Coisa rara ouvir jornalistas de grande mídia dizer que estamos vivendo uma perseguição ideológica aos opositores do governo , tendo à frente o STF na pessoa do Alexandre de Moraes que virou grande ditador do Brasil Essa questão tem que ser discutida por aqueles que falam e pregam a democracia acima de tudo
Estamos vivendo uma ditadura do consórcio judiciário com o governo federal
É por essas e por outras que a direita, os conservadores estão avançando no mundo
Os cidadãos perceberam o viés autoritário dos chamados governos progressistas de esquerda, isso ficou acentuado durante a pandemia a onde os governos de esquerda impuseram uma ditadura sanitária sem nenhuma justificativa científica e social E o que é pior não permitiram que remédios eficazes ajudassem no combate a doença E aí ficou claro que eles queriam uma situação mais grave possível para implantar o medo e aí poder controlar melhor as sociedades e acabou dando certo mas o povo percebeu e está reagindo
O comentarista acima 👆🏿👆🏿👆🏿 lembra, e muito, o Lula falando.

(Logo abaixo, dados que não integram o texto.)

(** X13.  Once unsubscribed, a callback is not called by the next firing,
    while every other subscriber stays; subscribing a fresh callback and
    unsubscribing it restores the subscriber set. *)
Theorem unsubscribe_silences (callback : Listener) (w : World) :
  let w' := after (unsubscribe callback) w in
  has_lid (lid callback) (listeners w') = false
  /\ (forall l, In l (listeners w) -> lid l <> lid callback -> In l (listeners w'))
  /\ (exists calls,
        delivered (after fire w') = (delivered w ++ calls)%list
        /\ forall e, ~ In (lid callback, e) calls)
  /\ (has_lid (lid callback) (listeners w) = false ->
      listeners (after (unsubscribe callback) (after (subscribeToSocket callback) w))
      = listeners w).
Proof.
  cbv zeta.
  replace (after (unsubscribe callback) w)
    with (set_listeners
            (filter (fun l => negb (Nat.eqb (lid l) (lid callback))) (listeners w)) w)
    by reflexivity.
  set (keep := fun l => negb (Nat.eqb (lid l) (lid callback))).
  assert (Hk : forall ls l, In l (filter keep ls) -> lid l <> lid callback).
  { intros ls l Hl. apply filter_In in Hl. destruct Hl as [_ Hl]. unfold keep in Hl.
    apply negb_true_iff in Hl. apply Nat.eqb_neq. exact Hl. }
  split; [|split; [|split]].
  - cbn [listeners set_listeners]. unfold has_lid.
    destruct (existsb _ _) eqn:E; [|reflexivity].
    apply existsb_exists in E. destruct E as [l [Hl He]].
    apply Nat.eqb_eq in He. exfalso. exact (Hk _ _ Hl He).
  - intros l Hl Hne. cbn [listeners set_listeners]. apply filter_In.
    split; [exact Hl|]. unfold keep. apply negb_true_iff. apply Nat.eqb_neq. exact Hne.
  - unfold after. rewrite fire_eq. cbn [timers set_listeners].
    destruct (timers w) as [|e rest];
      cbn [snd delivered set_delivered set_timers listeners set_listeners].
    + exists []. rewrite app_nil_r. split; [reflexivity|]. intros e [].
    + eexists. split; [reflexivity|]. intros e' Hin.
      unfold receipts in Hin. apply in_map_iff in Hin. destruct Hin as [l [Hl Hin]].
      apply called_incl in Hin. injection Hl as Hl _.
      exact (Hk _ _ Hin Hl).
  - intros Hfresh. unfold after, unsubscribe, subscribeToSocket. cbn [snd].
    rewrite Hfresh. cbn [listeners set_listeners]. fold keep.
    rewrite filter_app. cbn [filter]. unfold keep at 2. rewrite Nat.eqb_refl. cbn [negb].
    rewrite app_nil_r. apply filter_all. intros l Hl. unfold keep.
    apply negb_true_iff. apply Nat.eqb_neq. intros He.
    apply (has_lid_false _ _ Hfresh). apply in_map_iff. exists l. auto.
Qed.

Lemma unsubscribe_silences_witness :
  In quiet (listeners (pendingDelivery thrower quiet))
  /\ lid quiet <> lid thrower
  /\ In quiet (listeners (after (unsubscribe thrower) (pendingDelivery thrower quiet))).
Proof.
  assert (Hin : In quiet (listeners (pendingDelivery thrower quiet)))
    by (right; left; reflexivity).
  assert (Hne : lid quiet <> lid thrower) by discriminate.
  repeat (split; [assumption|]).
  exact (proj1 (proj2 (unsubscribe_silences thrower (pendingDelivery thrower quiet)))
           quiet Hin Hne).
Defined.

Inspiradíssimo.
Pô! O Lula já está tropeçando nas suas palavras, e ainda querem compará-lo ao papagaio bolsonarista...
Ambos são mentirosos contumazes.
Verdade. Mas se compararmos os 4 Pinóquios (Bolsonaro, Trump, o papagaio bolsonarista e Lula), os narizes não são iguais, pois o do Lula é menor.
''Lígia'' é música e letra de Antônio Carlos Jobim.